Much of the musing comes from narrator Bloodworth, a thief who spends much of his time watching the seals, penguins and "whalefish", and trying to decide whether he's in heaven or hell.
"Whatever flow into me flow into them too," Bloodworth thinks, "even if they ain't got no soul to collect it."
As the foursome's futures dwindle to a pinprick they learn of one another's painful pasts, confront their sins and debate how best to survive the freezing conditions. There's an amusing irony that these are law-breakers forced to create their own rules to live peacefully - fat chance of that. Self-appointed leader Slangam insists it's hard work that will see them through, whereas Bloodworth is a self-described lazybones who increasingly isolates himself from the group. Then there's know-it-all Gargantua, who believes himself superior to the others, and Toper, an Irish drunk with a dark secret.
Even the humble potato comes to symbolise their opposing views on life. Should they toil tirelessly, growing as many as possible? Or celebrate by eating the occasional green one, which may have hallucinogenic properties?

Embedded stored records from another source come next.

Lemma sign_app_signed s m l tools :
  sign_app s m l = Ok tools → tools = [] ∨ signed tools = (target_path <$> l) ++ [app_bundle_path s].
Proof.
  unfold sign_app. intros ([signing|] & _ & H)%bind_ok; [right|injection H as <-; by left].
  assert (signed (RemoveAttributes (app_bundle_path s) :: sign signing (l ++ [executable_target (app_bundle_path s)]) m) =
    (target_path <$> l) ++ [app_bundle_path s]) as He.
  { cbn [signed omap list_omap]. fold (signed (sign signing (l ++ [executable_target (app_bundle_path s)]) m)).
    by rewrite signed_sign, fmap_app. }
  cbv zeta in H. revert He H. generalize (RemoveAttributes (app_bundle_path s) :: sign signing (l ++ [executable_target (app_bundle_path s)]) m).
  intros all He H. destruct notarize_auth as [auth|[]| |]; simplify_eq; try done. rewrite signed_app, He. apply app_nil_r.
Qed.

End Signing.

(** *** Property lists *)
Lemma dict_get_insert k k' v d : dict_get k (dict_insert k' v d) = if decide (k = k') then Some v else dict_get k d.
Proof.
  induction d as [|[k1 v1] d IH]; [done|]. cbn [dict_insert]. destruct (decide (k' = k1)) as [<-|H1]; cbn [dict_get].
  - by destruct (decide (k = k')).
  - rewrite IH. destruct (decide (k = k1)) as [->|]; [by rewrite decide_False by congruence|done].
Qed.

Lemma dict_get_insert_opt k k' v d : k ≠ k' → dict_get k (dict_insert_opt k' v d) = dict_get k d.
Proof. intros Hk. destruct v; [|done]. cbn. by rewrite dict_get_insert, decide_False. Qed.

Lemma dict_get_merge k user d : k ∉ user.*1 → dict_get k (merge_plist user d) = dict_get k d.
Proof.
  unfold merge_plist. revert d. induction user as [|[k' v] user IH]; intros d Hk; [done|]. apply not_elem_of_cons in Hk as [Hk Hu].
  cbn [foldl]. rewrite IH by done. by rewrite dict_get_insert, decide_False.
Qed.

Section App.
Context {FS : ResourceFs} {FL : BundleResources.ResourceFsLaws} {PL : PackLib} {ML : MacLib}.

(** Settings whose programs have plain names. *)
Record plain_app (s : Settings) : Prop := {
  app_out : project_out_directory s ≠ [];
  app_binaries : Forall (λ b, Paths.name (name b)) (binaries s);
  app_sidecars items r : all_of (external_binaries s) = Ok items → inr r ∈ items →
    ∃ n, sidecar_name s (BundleResources.path r) = Ok n ∧ Paths.name n;
}.

Definition contents (s : Settings) : PathBuf := app_bundle_path s ++ [Normal "Contents"].

Lemma app_path_ne s : plain_app s → app_bundle_path s ≠ [].
Proof. intros Hs. by apply join_ne, join_ne, Hs. Qed.

Lemma join_child_name d n : d ≠ [] → Paths.name n → join d n = d ++ [Normal n].
Proof. intros Hd Hn. rewrite join_text by (try apply name_relative; done). by rewrite Installed.rel_name. Qed.

Lemma contents_join s : plain_app s → join (app_bundle_path s) "Contents" = contents s.
Proof. intros Hs. apply join_text; [by apply app_path_ne|done]. Qed.

Lemma contents_ne s : contents s ≠ [].
Proof. unfold contents. by destruct (app_bundle_path s). Qed.

(** The copies of programs: what they add to the tree and to the paths. *)
Lemma sidecars_copied s d t t' paths :
  plain_app s → d ≠ [] → copy_sidecars s d t = Ok (t', paths) →
  Forall (in_directory d) paths ∧ ∀ k, ¬ in_directory d k → t' !! k = t !! k.
Proof.
  intros Hs Hd. unfold copy_sidecars. intros (items & Hi & H)%bind_ok.
  cut (∀ k, Forall (in_directory d) paths ∧ (¬ in_directory d k → t' !! k = t !! k)).
  { intros Hc. split; [apply (Hc [])|]. intros k. apply Hc. }
  intros k.
  apply (for_each_inv (λ st : Tree * list PathBuf, Forall (in_directory d) st.2 ∧ (¬ in_directory d k → st.1 !! k = t !! k))) in H;
    [exact H| |by split].
  intros [t1 p1] [e|r] [t2 p2] Hin [Hp Ht] Hc; [done|]. cbn in Hc. apply bind_ok in Hc as (n & Hn & (t3 & Hcopy & [= <- <-])%bind_ok).
  destruct (app_sidecars s Hs items r Hi Hin) as (n' & Hn' & Hname). rewrite Hn in Hn'. injection Hn' as <-.
  rewrite join_child_name in Hcopy |- * by done. apply copy_file_inserts in Hcopy as ->. cbn in *. split.
  - apply Forall_app. split; [done|]. apply Forall_singleton. by eexists.
  - intros Hk. rewrite lookup_insert_ne; [by apply Ht|]. intros <-. apply Hk. by eexists.
Qed.

Lemma binaries_copied s t t' paths :
  plain_app s → copy_binaries_to_bundle (contents s) s t = Ok (t', paths) →
  let d := contents s ++ [Normal "MacOS"] in
  Forall (in_directory d) paths ∧ (∀ k, ¬ in_directory d k → t' !! k = t !! k) ∧
  ∀ b, b ∈ binaries s → t' !! (d ++ [Normal (name b)]) = Some (CopyOf (binary_path s b)).
Proof.
  intros Hs H d. unfold copy_binaries_to_bundle in H.
  assert (join (contents s) "MacOS" = d) as Hd by (by apply join_text; [apply contents_ne|]). rewrite Hd in H. clear Hd.
  assert (d ≠ []) as Hd by (unfold d; by destruct (contents s)).
  cut (Forall (in_directory d) paths ∧ (∀ k, (∀ b, b ∈ binaries s → k ≠ d ++ [Normal (name b)]) → t' !! k = t !! k) ∧
       ∀ b, b ∈ binaries s → t' !! (d ++ [Normal (name b)]) = Some (CopyOf (binary_path s b))).
  { intros (Hp & Hk & Hb). split_and!; [done| |done]. intros k Hkd. apply Hk. intros b _ ->. apply Hkd. by eexists. }
  pose proof (app_binaries s Hs) as Hn. match type of H with for_each ?f _ _ = _ => set (F := f) in H end.
  assert (∀ t p b, F (t, p) b = (t ← copy_file (binary_path s b) (join d (name b)) t; Ok (t, p ++ [join d (name b)]))) as HF by done.
  clearbody F. revert t H. generalize (@nil PathBuf) (Forall_nil_2 (in_directory d)).
  induction (binaries s) as [|b l IH]; intros acc Hacc t H.
  { injection H as <- <-. split_and!; [done..|]. intros b Hb. by apply not_elem_of_nil in Hb. }
  cbn [for_each] in H. rewrite HF in H.
  apply bind_ok in H as ([t1 acc1] & (t2 & Hc & [= <- <-])%bind_ok & H). inversion Hn as [|? ? Hb Hl]; subst.
  rewrite join_child_name in Hc, H by done. apply copy_file_inserts in Hc as ->.
  apply IH in H as (Hp & Hk & Hbins); [|done|].
  2:{ apply Forall_app. split; [done|]. apply Forall_singleton. by eexists. }
  split_and!; [done| |].
  - intros k Hkd. rewrite Hk by (intros; apply Hkd; by right). apply lookup_insert_ne. intros E. by apply (Hkd b); [left|].
  - intros b' [->|Hb']%elem_of_cons; [|by apply Hbins].
    destruct (decide (name b ∈ name <$> l)) as [(b' & E & Hb')%list_elem_of_fmap|Hnot].
    + rewrite E, Hbins by done. unfold binary_path. by rewrite E.
    + rewrite Hk; [by rewrite lookup_insert_eq|]. intros b' Hb' E%app_inv_head. apply Hnot, list_elem_of_fmap. exists b'. by split; [congruence|].
Qed.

"On one level it's a straightforward tale about people," says Randall. "On another it's a bunch of types duking it out according to what they think about right and wrong, and who should do what and whether they're innocent or guilty."
The island soon becomes a symbol of freedom and imprisonment, idyll and despair. And although these are tough felons they're not immune to fear brought on by superstitions about what may lie in the depths of the forest.
"I added a gothic thread so it didn't seem pastoral," says Randall. "It's gruesome in parts because I didn't want it to be seen as men romping in flowery fields."
It's also quite a comedy. Out of boredom, Bloodworth has a go at meditating, or as he puts it, trying to "efface" himself.
"It turn out pretty hard to rub yerself out when yer only got yerself to do it with."
Randall says she's had plenty of practice at creating truthful characters but is in the dark as to where their wisdom comes from. "I sit in a chair and stare at a computer screen for hours and hours. And I live with a philosopher. My husband is always correcting my thinking. He doesn't know when he gives input but I start to think about what he thinks."
In her previous novel, Hokitika Town - which, like Eleanor Catton's Booker-winning The Luminaries, is set in the gold rush era - Maori protagonist Halfie spoke in a sort of pidgin language. Some readers thought that was "weirdly racist", says Randall, but he was a plucky and intelligent character who simply hadn't been brought up in an English-speaking world. Likewise, the four characters in The Bright Side Of My Condition are "salty sailors" who have been through the school of hard knocks and, because of that, talk that way.
"Maybe my laziness turn inside out and show itself a virtue," says Bloodworth. "Maybe I'm jes a whole lot less trouble when I'm sitting on my arse."
"I'm very concerned with how characters speak," says Randall. "When I was researching I looked at the Robert Hughes book, The Fatal Shore, and there were quotes from people in jail that struck me as weird English. I didn't understand the rules of their dialect so I thought I'd make my own one up."
This adds a poetry and a rhythm to the novel. But perhaps the great strength of Randall's writing is her ability to question modern problems within a historical setting. She has much to say about society's endless pursuit of happiness.
The Robinson Crusoe quote, from which the book gets its name, hints at Bloodworth's ups and downs. There are moments when a "toad mood" comes to visit, and the others fear for his sanity.
Randall touched on similar themes in her second novel, The Curative (2001), in which a man incarcerated in a 19th-century mental asylum undergoes barbaric "cures", challenging readers to consider who the real crazies were. It was joint runner-up for a Montana Book Award. Her What Happen Then, Mr Bones? (2004) and The Crocus Hour (2008) were finalists for the same award. Many of Randall's books are set in the past, where the characters often confront psychological woes, or, in the case of the central family in What Happen Then, Mr Bones?, achievements and misadventures in medical science.
Like most writers, she's fascinated by motive. But Bloodworth, she says, is not mentally ill. "He gets a bit down, but so what? He says he likes the melancholy violin. He gets too much of the bright lights."
She has no preference for historical stories, as the history itself is not the point; they simply allow her the freedom to play with ideas. "I don't want my characters to go off to work and come home and argue with the family or whatever. I want them to seem real, but they're vehicles for what I want to say. Which is why I'm a writer. If you can't make the dummy speak it's pointless."
The Bright Side of My Condition (Penguin $30) is out now.